APIs that aren’t authorized and are loosely coded can unintentionally grant a hacker privileges that can be misused gravely.  For example, caching authorization information locally helps programmers easily reuse that information when making API calls. Also, it makes coders’ life easier by making it easier to use the APIs. However, it also gives attackers a loophole through which they can hijack privileges. Experts recommend that APIs be authorized centrally for maximum security.

5. Use High-Level Authentication

In the wake of the fact that the some of the biggest security breaches happen due to weak authentication, it is becoming increasingly important to use stronger authentication. Quite simply, authentication refers to passwords and other personal identifiers that act as barriers to entry. Indeed, a large part of this depends on the end users of your application, but as a developer, you can encourage your users to be more sensitive towards authentication.

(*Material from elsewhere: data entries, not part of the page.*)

(** * Attribute-driven parameter completion (capsul)

    A shallow embedding of [capsul/attributes/completion_engine.py]
    ([ProcessCompletionEngine], [PathCompletionEngine] and the two default
    factories), of [Process.set_parameter] / [Process.get_parameter] and
    [Process.__call__] / [Process._run_process] from
    [capsul/process/process.py], and of what [environment] and [find_spm]
    of [capsul/study_config/config_utils.py] do with the output of the
    commands they run.

    Python objects live in a store: processes are addressed by an identity
    ([pid]), completion engines by the position at which they were allocated
    ([eid]), and every [Controller] instance carries the identity it was
    created with ([oid]).  The static shape of a pipeline (its [nodes]
    dictionary and the topological order of its workflow graph) is a tree.
    Exceptions are explicit outcomes, and the mutual recursion between
    [complete_parameters] and the [attributes_changed] notification handler
    is driven by a fuel counter.

    A factory registered under ['process_completion'] is code from
    elsewhere: it is known by what its [get_completion_engine] answers.
    The definitions whose name ends in [_registered] are the methods with
    such a factory taken into account; the others are the same methods when
    the default [ProcessCompletionEngineFactory] provides the engines.

    Outside the model: the validation of values by traits, the links that a
    pipeline keeps between its own parameters and those of its nodes, and
    completion engines other than the base [ProcessCompletionEngine]. *)

From Stdlib Require Import ZArith String Ascii List Lia.
From stdpp Require Import base tactics option list gmap strings.

Open Scope string_scope.
Open Scope list_scope.

#[local] Set Warnings "-register-all".

(** ** Python values *)

Inductive value : Type :=
  | VNone
  | VUndefined
  | VStr (s : string)
  | VInt (z : Z)
  | VDict (d : list (string * value)).

(** A Python [dict] with string keys, in iteration order (keys unique). *)
Abbreviation dict := (list (string * value)).

Fixpoint dict_get (k : string) (d : dict) : option value :=
  match d with
  | [] => None
  | (k', v) :: d' => if String.eqb k k' then Some v else dict_get k d'
  end.

(** Python truthiness ([if attributes:]). *)
Definition truthy (v : value) : bool :=
  match v with
  | VNone => false
  | VUndefined => true
  | VStr s => negb (String.eqb s "")
  | VInt z => negb (Z.eqb z 0)
  | VDict d => match d with [] => false | _ => true end
  end.

(** ** Outcomes *)

(** What a call can end in: a normal return, a raised exception, or the
    exhaustion of the fuel that bounds the recursion of the model (which is
    not an exception: no [except] clause catches it). *)
Inductive outcome (A : Type) : Type :=
  | Ok (a : A)
  | Raised
  | OutOfFuel.
Arguments Ok {A} a.
Arguments Raised {A}.
Arguments OutOfFuel {A}.

(** The result of a call that needs no fuel. *)
Inductive result (A : Type) : Type :=
  | Returns (a : A)
  | Raises.
Arguments Returns {A} a.
Arguments Raises {A}.


Definition out_of_fuel {A} (r : outcome A) : bool :=
  match r with OutOfFuel => true | _ => false end.

(** ** Controllers (soma.controller.Controller) *)

Inductive trait_type : Type := File | Directory | Str | Int | Any.

(** Modelled from the spec: [capsul.utils.trait_utils.is_trait_pathname] is
    not part of the sources at hand; the parameters it accepts are those
    "whose trait is a file or directory path". *)
Definition is_trait_pathname (t : trait_type) : bool :=
  match t with File | Directory => true | _ => false end.

Record field : Type := Field { ftrait : trait_type; fvalue : value }.

Definition oid := nat.

(** A [Controller] instance: its identity, its user traits in declaration
    order with their current values, and whether the owning engine's
    [attributes_changed] is plugged on it as an ['anytrait'] handler. *)
Record controller : Type := Controller {
  c_oid : oid;
  c_fields : list (string * field);
  c_observed : bool
}.

Fixpoint lookup_field (k : string) (l : list (string * field)) : option field :=
  match l with
  | [] => None
  | (k', f) :: l' => if String.eqb k k' then Some f else lookup_field k l'
  end.

(** [c.trait(name)]: [None] when no such trait is declared. *)
Definition trait (c : controller) (name : string) : option field :=
  lookup_field name (c_fields c).

Definition getattr (c : controller) (name : string) : option value :=
  fvalue <$> trait c name.

Fixpoint assign_field (k : string) (v : value) (l : list (string * field))
  : list (string * field) :=
  match l with
  | [] => []
  | (k', f) :: l' =>
      if String.eqb k k' then (k', Field (ftrait f) v) :: l'
      else (k', f) :: assign_field k v l'
  end.

(** [setattr(c, name, v)] on the values of the user traits; assigning a name
    that is not a declared trait creates a plain Python attribute, which is
    not a user trait and is not tracked. *)
Definition assign (c : controller) (name : string) (v : value) : controller :=
  Controller (c_oid c) (assign_field name v (c_fields c)) (c_observed c).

You can design your apps to only accept strong alphanumeric passwords that must be renewed every three or six months. Multi-factor authentication is gaining prominence, which involves a combination of static password and dynamic OTP. In case of overly sensitive apps, biometric authentication like retina scan and fingerprints can be used too.

6. Deploy Tamper-Detection Technologies

There are techniques to set off alerts when someone tries to tamper with your code or inject malicious code. Active tamper-detection can be deployed to make sure that the code will not function at all if modified.

7. Use the Principle of Least Privilege

The principle of least privilege dictates that a code should run with only the permissions it absolutely needs and no more. Your app shouldn’t request for any more privileges than the minimum required for it to function. If you don’t need access to the user’s contacts, don’t ask for it. Don’t make unnecessary network connections. The list goes on and largely depends on the specifics of your app, so perform continuous threat modeling as you update your code.

8. Deploy Proper Session Handling

“Sessions” on mobile last much longer than on desktops. This makes session handling harder for the server. Use tokens instead of device identifiers to identify a session. Tokens can be revoked at any time, making them more secure in case of lost and stolen devices. Enable remote wiping of data from a lost/stolen device and also enable remote log-off.

9. Use the Best Cryptography Tools and Techniques

Key management is crucial if your encryption efforts have to pay off. Never hard code your keys as that makes it easy for attackers to steal them. Store keys in secure containers and never ever store them locally on the device. Some widely accepted cryptographic protocols like MD5 and SHA1 have proven insufficient by modern security standards. Stick to the latest, most trusted APIs, such as 256-bit AES encryption with SHA-256 for hashing.

10. Test Repeatedly

Securing your app is a process that never ends. New threats emerge and new solutions are needed. Invest in penetration testing, threat modeling, and emulators to continuously test your apps for vulnerabilities. Fix them with each update and issue patches when required.

The iconic data breaches of 2017 like WannaCry and NotPetya have definitely gotten everyone to rise up and take notice of the importance of cyber security, and the coming years will see everyone from organizations to consumers taking security more seriously than ever. Security will become a bigger differentiator in the success of apps than usability and aesthetic appeal.

The above guidelines will help you keep your app security tight as an oyster and keep your clients and users happy.